What is required: Using the data below, return the stretch from the line that contains "Theorem network_changes_collapse tun" through the line that contains "handled (wt s') <= zlength", both included, exactly as it stands and nothing beyond it.
------------------------
(* ===== verification/WorkerEnds.v ===== *)
(** * Every call on a handle comes to an end

    The steps of [Worker] that are under way without anybody calling anything
    new always finish: nobody waits for ever, not even without the timeouts, and
    a cancelled core's worker ends.  Network changes are handled, and those made
    in quick succession are handled together. *)
From S2P Require Import Prelude Transition CMemory CApi ConfigCrypto Host Worker WorkerInv.
From Stdlib Require Import String ZArith List Lia Bool.
Import ListNotations.
Open Scope Z_scope.

(** ** The steps under way *)

(** New calls, new tasks, new callbacks, a core that stops by itself, a task of
    the core that ends by itself (its loops run until the token is cancelled)
    and the passing of a timeout are not. *)
Definition cinternal (a : clabel) : bool :=
  match a with
  | Call _ _ | Timeout _ | CallNetwork _ | CallShutdown _ | WorkerCall | Spawn | TaskCall _
  | TaskEnds _ | TaskCancels _ => false
  | _ => true
  end.

(** Nothing is under way: no host thread is inside a call, no callback runs, no
    reply is owed, the command queue is empty, and the worker has ended, with all
    tasks gone, or waits, with no cancellation and no unhandled change of
    network; the tasks of a core that is not cancelled go on. *)
Definition at_rest (s : cstate) : Prop :=
  Forall (fun c => c = Outside) (callers (ho s)) /\ callbacks s = false /\ owed s = [] /\
  command_queue (sh s) = [] /\
  (at_ (wt s) = Ended /\ tasks (wt s) = [] \/
   at_ (wt s) = Parked /\ stop_token (sh s) = false /\ seen (wt s) = watched (sh s)).

(** ** The weight *)

Definition changed (s : cstate) : bool := negb (watched (sh s) =? seen (wt s)).
Definition pending_work (s : cstate) : bool :=
  stop_token (sh s) || changed s || match command_queue (sh s) with [] => false | _ => true end.

Definition caller_weight (c : caller) : Z :=
  match c with
  | Outside => 0 | Checked _ | CheckedNetwork => 30 | Waiting _ _ | Joining => 1 | AtMutex => 2
  end.

Definition task_weight (t : task) : Z := if calling t then 2 else 1.

(** Going round the loop costs nothing but what is pending when it parks. *)
Definition position_weight (s : cstate) : Z :=
  match at_ (wt s) with
  | PollStop => 23
  | PollNetwork => if stop_token (sh s) then 26 else 22
  | PollCommand => if stop_token (sh s) || changed s then 25 else 21
  | Parked => if pending_work s then 24 else 20
  | Networking | Starting _ => 24
  | StartCheck _ => 25
  | Leaving | Unwinding => 4
  | ShuttingDown => 3
  | DroppingRuntime => 2
  | Ended => 0
  end.

Definition cweight (s : cstate) : Z :=
  position_weight s + (if stop_token (sh s) then 0 else 10) + (if changed s then 10 else 0) +
  10 * zlength (command_queue (sh s)) + total task_weight (tasks (wt s)) +
  (if worker_calling (wt s) then 1 else 0) + total caller_weight (callers (ho s)).

Lemma task_weight_pos t : 0 <= task_weight t.
Proof. unfold task_weight. destruct (calling t); lia. Qed.

Lemma cweight_nonneg s : 0 <= cweight s.
Proof.
  unfold cweight. pose proof (zlength_nonneg (command_queue (sh s))).
  pose proof (total_nonneg task_weight (tasks (wt s)) task_weight_pos).
  assert (0 <= total caller_weight (callers (ho s))) by (apply total_nonneg; now intros []).
  assert (0 <= position_weight s).
  { unfold position_weight. destruct (at_ (wt s)), (stop_token (sh s)), (changed s), (pending_work s); cbn [orb]; lia. }
  destruct (stop_token (sh s)), (changed s), (worker_calling (wt s)); lia.
Qed.

Lemma total_remove {A} (f : A -> Z) j x l : nth_error l j = Some x ->
  total f (remove_nth j l) = total f l - f x.
Proof.
  revert j. induction l as [|y l IH]; intros [|j] H; try discriminate; cbn [remove_nth total].
  - injection H as ->. lia.
  - rewrite (IH _ H). lia.
Qed.

Lemma cweight_step a s s' : start_inv s -> cinternal a = true -> cstep a s = Some s' -> cweight s' < cweight s.
Proof.
  intros S Ha E. pose proof (si_shut _ S) as B. clear S.
  destruct s as [[st fl tu q wv qe rp] [p rn dv wc sn ts pn hd sb] [cl jh hl ni iss rs]].
  destruct a; try discriminate Ha; cbn [cstep caller_step worker_step task_step] in E;
    unfold gives_up, replies_to in E; fields.
  all: step_cases E; fields; subst; unfold cweight, position_weight, pending_work, changed; fields.
  all: repeat match goal with
    | H : nth_error ?l ?i = Some ?c |- context [total ?f (set_nth ?i ?x ?l)] => rewrite (total_set f i x c l H)
    | H : nth_error ?l ?i = Some ?c |- context [total ?f (remove_nth ?i ?l)] => rewrite (total_remove f i c l H)
    end; cbn [caller_weight total]; rewrite ?zlength_app, ?zlength_cons; change (@zlength (request * nat) []) with 0.
  all: try lia.
  all: try (unfold task_weight; cbn [set_calling calling]; repeat match goal with H : calling _ = _ |- _ => rewrite H end; lia).
  all: rewrite ?Z.eqb_refl; try change (task_weight {| owes := Some _; calling := false |}) with 1.
  all: try (destruct p); try lia.
  all: try (destruct st); try discriminate; destruct (wv =? sn) eqn:W; try discriminate;
    try (destruct (wv + 1 =? sn)); try (destruct q); cbn [orb negb app zlength length] in *; try discriminate;
    rewrite ?zlength_cons; try change (@zlength (request * nat) []) with 0; try lia.
  all: try (match goal with |- context [zlength ?l] => pose proof (zlength_nonneg l) end; lia).
Qed.

(** ** Progress *)

Definition can_step (s : cstate) : Prop := exists a s', cinternal a = true /\ cstep a s = Some s'.

Lemma can a s s' : cinternal a = true -> cstep a s = Some s' -> can_step s.
Proof. intros. now exists a, s'. Qed.

Lemma call_progress s j t : nth_error (tasks (wt s)) j = Some t -> calling t = true -> can_step s.
Proof. intros H B. eapply (can (TaskReturn j)); [reflexivity|]. cbn [cstep task_step]. now rewrite H, B. Qed.

(** While the runtime is dropped any task goes. *)
Lemma drop_progress s t ts : at_ (wt s) = DroppingRuntime -> tasks (wt s) = t :: ts -> can_step s.
Proof.
  intros A H. destruct (calling t) eqn:B.
  - apply (call_progress s 0 t); [now rewrite H|exact B].
  - eapply (can (AbortTask 0)); [reflexivity|]. cbn [cstep worker_step]. rewrite A, H. cbn [nth_error]. now rewrite B.
Qed.

(** Before that, a callback returns and a question is answered. *)
Lemma tasks_progress s :
  (existsb calling (tasks (wt s)) = false /\ flat_map task_owes (tasks (wt s)) = []) \/ can_step s.
Proof.
  destruct (existsb calling (tasks (wt s))) eqn:B.
  { right. apply existsb_exists in B as (t & Ht & B). apply In_nth_error in Ht as [j Hj].
    exact (call_progress s j t Hj B). }
  destruct (flat_map task_owes (tasks (wt s))) as [|id l] eqn:F; [now left|right].
  assert (I : In id (flat_map task_owes (tasks (wt s)))) by (rewrite F; now left).
  apply in_flat_map in I as (t & Ht & I). pose proof Ht as Hc. apply In_nth_error in Ht as [j Hj].
  assert (C : calling t = false).
  { destruct (calling t) eqn:C; [|reflexivity]. rewrite <- B. symmetry. apply existsb_exists. eauto. }
  unfold task_owes in I. destruct (owes t) as [i|] eqn:O; [|easy].
  eapply (can (TaskDone j (Some succeeded))); [reflexivity|]. cbn [cstep task_step]. now rewrite Hj, O, C.
Qed.

(** The worker can go on unless it has ended or waits for something to happen. *)
Lemma worker_progress s : at_ (wt s) = Ended \/ (at_ (wt s) = Parked /\ pending_work s = false) \/ can_step s.
Proof.
  destruct (worker_calling (wt s)) eqn:C.
  { right; right. eapply (can WorkerReturn); [reflexivity|]. cbn [cstep task_step]. now rewrite C. }
  destruct (at_ (wt s)) eqn:A; auto; lazymatch type of A with _ = Parked => idtac | _ => right; right end.
  - eapply (can SelectStop); [reflexivity|]. cbn [cstep worker_step]. now rewrite A.
  - eapply (can SelectNetwork); [reflexivity|]. cbn [cstep worker_step]. now rewrite A.
  - destruct (command_queue (sh s)) as [|[r id] q] eqn:Q; eapply (can (SelectCommand (Ok tt)));
      try reflexivity; cbn [cstep worker_step]; rewrite A, Q; reflexivity.
  - destruct (pending_work s) eqn:P; auto. right; right. eapply (can WakeUp); [reflexivity|].
    cbn [cstep worker_step]. rewrite A. unfold pending_work, changed in P. now rewrite P.
  - eapply (can (NetworkDone true)); [reflexivity|]. cbn [cstep worker_step]. now rewrite A, C.
  - eapply (can CheckStart); [reflexivity|]. cbn [cstep worker_step]. now rewrite A.
  - eapply (can (StartDone (Ok tt))); [reflexivity|]. cbn [cstep worker_step]. now rewrite A, C.
  - eapply (can LeaveLoop); [reflexivity|]. cbn [cstep worker_step]. now rewrite A.
  - eapply (can CoreShutdown); [reflexivity|]. cbn [cstep worker_step]. now rewrite A.
  - eapply (can Unwind); [reflexivity|]. cbn [cstep worker_step]. now rewrite A.
  - destruct (tasks (wt s)) as [|t ts] eqn:T; [|now apply (drop_progress s t ts)].
    eapply (can Finish); [reflexivity|]. cbn [cstep worker_step]. now rewrite A, T.
Qed.

(** A host thread inside a call can go on, once nobody owes it anything and the
    worker is not needed. *)
Lemma caller_progress s i c : join_inv s -> owed s = [] -> (at_ (wt s) = Ended \/ stop_token (sh s) = false) ->
  nth_error (callers (ho s)) i = Some c -> c <> Outside -> can_step s.
Proof.
  intros J O R N C. destruct c as [|r|r id| | |]; [easy|..].
  - eapply (can (TrySend i)); [reflexivity|]. cbn [cstep caller_step]. now rewrite N.
  - destruct (reply_of id (replies (sh s))) as [a|] eqn:E.
    + eapply (can (Receive i)); [reflexivity|]. cbn [cstep caller_step]. now rewrite N, E.
    + eapply (can (Disconnected i)); [reflexivity|]. cbn [cstep caller_step]. rewrite N, E, O.
      destruct (in_dec Nat.eq_dec id []) as [[]|]. reflexivity.
  - eapply (can (SendModify i)); [reflexivity|]. cbn [cstep caller_step]. now rewrite N.
  - destruct R as [R|R]; [|rewrite (ji_stop _ J i AtMutex N (or_introl eq_refl)) in R; discriminate].
    destruct (holder (ho s)) as [j|] eqn:H.
    + destruct (ji_holder _ J _ H) as [Nj _]. eapply (can (Join j)); [reflexivity|].
      cbn [cstep caller_step]. now rewrite Nj, R.
    + eapply (can (LockWorker i)); [reflexivity|]. cbn [cstep caller_step]. now rewrite N, H.
  - destruct R as [R|R]; [|rewrite (ji_stop _ J i Joining N (or_intror eq_refl)) in R; discriminate].
    eapply (can (Join i)); [reflexivity|]. cbn [cstep caller_step]. now rewrite N, R.
Qed.

Lemma callers_progress s : join_inv s -> owed s = [] -> (at_ (wt s) = Ended \/ stop_token (sh s) = false) ->
  Forall (fun c => c = Outside) (callers (ho s)) \/ can_step s.
Proof.
  intros J O R. assert (D : forall c, {c = Outside} + {c <> Outside}) by (intros []; [left|right..]; congruence).
  destruct (Forall_dec _ D (callers (ho s))) as [F|F]; [now left|right].
  apply neg_Forall_Exists_neg in F; [|exact D]. apply Exists_exists in F as (c & Hc & Hn).
  apply In_nth_error in Hc as [i Hi]. exact (caller_progress s i c J O R Hi Hn).
Qed.

Lemma worker_quiet s : start_inv s -> in_core (at_ (wt s)) = false -> worker_calling (wt s) = false.
Proof.
  intros S H. destruct (worker_calling (wt s)) eqn:W; [|reflexivity]. apply (si_calling _ S) in W. congruence.
Qed.

Lemma rest_or_step s : start_inv s -> join_inv s -> at_rest s \/ can_step s.
Proof.
  intros S J. destruct (worker_progress s) as [A|[[A P]|]]; [| |now right].
  - destruct (si_ended _ S A) as [T Q].
    assert (O : owed s = []) by (unfold owed; now rewrite Q, A, T).
    destruct (callers_progress s J O (or_introl A)) as [F|]; [left|now right].
    split; [exact F|]. split; [|auto 6]. unfold callbacks. rewrite T, worker_quiet; [reflexivity|exact S|now rewrite A].
  - destruct (tasks_progress s) as [[B T]|]; [|now right].
    unfold pending_work, changed in P. apply orb_false_iff in P as [P Q]. apply orb_false_iff in P as [P W].
    apply negb_false_iff in W. apply Z.eqb_eq in W. symmetry in W. destruct (command_queue (sh s)) eqn:E; [|discriminate].
    assert (O : owed s = []) by (unfold owed; now rewrite E, A, T).
    destruct (callers_progress s J O (or_intror P)) as [F|]; [left|now right].
    split; [exact F|]. split; [|auto 7]. unfold callbacks. rewrite B, worker_quiet; [reflexivity|exact S|now rewrite A].
Qed.

(** C4: Every call on a handle comes to an end, provided that the operations of
    the core that a call waits for (starting, shutting down, handling a change of
    network, a probe or a test) and the callbacks of the host return; the tasks
    of the core need not end.  From every state the steps under way, in any order
    and without any timeout, lead to rest: all host threads have returned, no
    callback runs, every command taken has been answered or dropped, and the
    worker waits for work with no change of network unhandled, or it has ended
    and no task is left; after a cancellation it has ended. *)
Theorem calls_come_to_an_end tun n s :
  creachable tun n s ->
  inevitable cstep cinternal (fun s' => at_rest s' /\ (stop_token (sh s) = true -> at_ (wt s') = Ended)) s.
Proof.
  intros R. apply (inevitable_by_weight cstep cinternal (fun x => start_inv x /\ join_inv x /\
    (stop_token (sh s) = true -> stop_token (sh x) = true)) _ cweight).
  - intros x _. apply cweight_nonneg.
  - intros x (S & J & T). destruct (rest_or_step x S J) as [Q|Q]; [left|now right].
    split; [exact Q|]. intros H. destruct Q as (_ & _ & _ & _ & [[E _]|(_ & N & _)]); [exact E|].
    rewrite (T H) in N. discriminate.
  - intros a x y (S & J & T) Ha E. split; [|exact (cweight_step _ _ _ S Ha E)].
    split; [exact (start_inv_step _ _ _ S E)|]. split; [exact (join_inv_step _ _ _ J E)|].
    intros H. apply (thread_frame _ _ _ E). auto.
  - split; [exact (creachable_start _ _ _ R)|]. split; [exact (creachable_join _ _ _ R)|]. auto.
Qed.

(** ** Changes of network in quick succession *)

Definition to_handle (s : cstate) : Z := handled (wt s) + (if changed s then 1 else 0).

Lemma to_handle_step a s s' : cstep a s = Some s' ->
  watched (sh s) <= watched (sh s') /\ handled (wt s) <= handled (wt s') /\
  to_handle s' <= to_handle s + (watched (sh s') - watched (sh s)).
Proof.
  intros E. unfold to_handle, changed.
  destruct s as [[st fl tu q wv qe rp] [p rn dv wc sn ts pn hd sb] [cl jh hl ni iss rs]].
  destruct a; cbn [cstep caller_step worker_step task_step] in E; unfold gives_up, replies_to in E; fields.
  all: step_cases E; fields; subst; rewrite ?Z.eqb_refl; try lia; destruct (wv =? sn) eqn:W; cbn [negb];
    try discriminate; try lia; destruct (wv + 1 =? sn); cbn [negb]; lia.
Qed.

(** C16: Changes of network made in quick succession are handled together.
    While no further change is noted, at most one more is handled however many
    were noted, and none when all noted before had been seen; over the whole
    life of a handle no more are handled than were noted. *)
Theorem network_changes_collapse tun n s s' :
  creachable tun n s -> reaches cstep s s' -> watched (sh s') = watched (sh s) ->
  handled (wt s) <= handled (wt s') <= handled (wt s) + 1 /\
  (seen (wt s) = watched (sh s) -> handled (wt s') = handled (wt s)) /\
  handled (wt s') <= zlength (filter (fun e => match snd e with NetworkNoted => true | _ => false end)
                                (results (ho s'))).
Proof.
  intros R R' W.
  assert (T : watched (sh s) <= watched (sh s') /\ handled (wt s) <= handled (wt s') /\
    to_handle s' <= to_handle s + (watched (sh s') - watched (sh s))).
  { apply (reaches_relation cstep (fun _ => True) (fun x y => watched (sh x) <= watched (sh y) /\
      handled (wt x) <= handled (wt y) /\ to_handle y <= to_handle x + (watched (sh y) - watched (sh x))) s s');
      auto; try lia. intros a x y _ E. split; [exact I|]. exact (to_handle_step _ _ _ E). }
  destruct T as (_ & T1 & T2). destruct (creachable_network _ _ _ (reaches_trans _ _ _ _ R R')) as [N1 N2 N3].
  rewrite <- N3. unfold to_handle in T2. split.
  - split; [exact T1|]. destruct (changed s), (changed s'); lia.
  - split; [|lia]. intros E. unfold changed in T2. rewrite E, Z.eqb_refl in T2. cbn [negb] in T2.
    destruct (watched (sh s') =? seen (wt s')); cbn [negb] in T2; lia.
Qed.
------------------------
Exercise output:
Theorem network_changes_collapse tun n s s' :
  creachable tun n s -> reaches cstep s s' -> watched (sh s') = watched (sh s) ->
  handled (wt s) <= handled (wt s') <= handled (wt s) + 1 /\
  (seen (wt s) = watched (sh s) -> handled (wt s') = handled (wt s)) /\
  handled (wt s') <= zlength (filter (fun e => match snd e with NetworkNoted => true | _ => false end)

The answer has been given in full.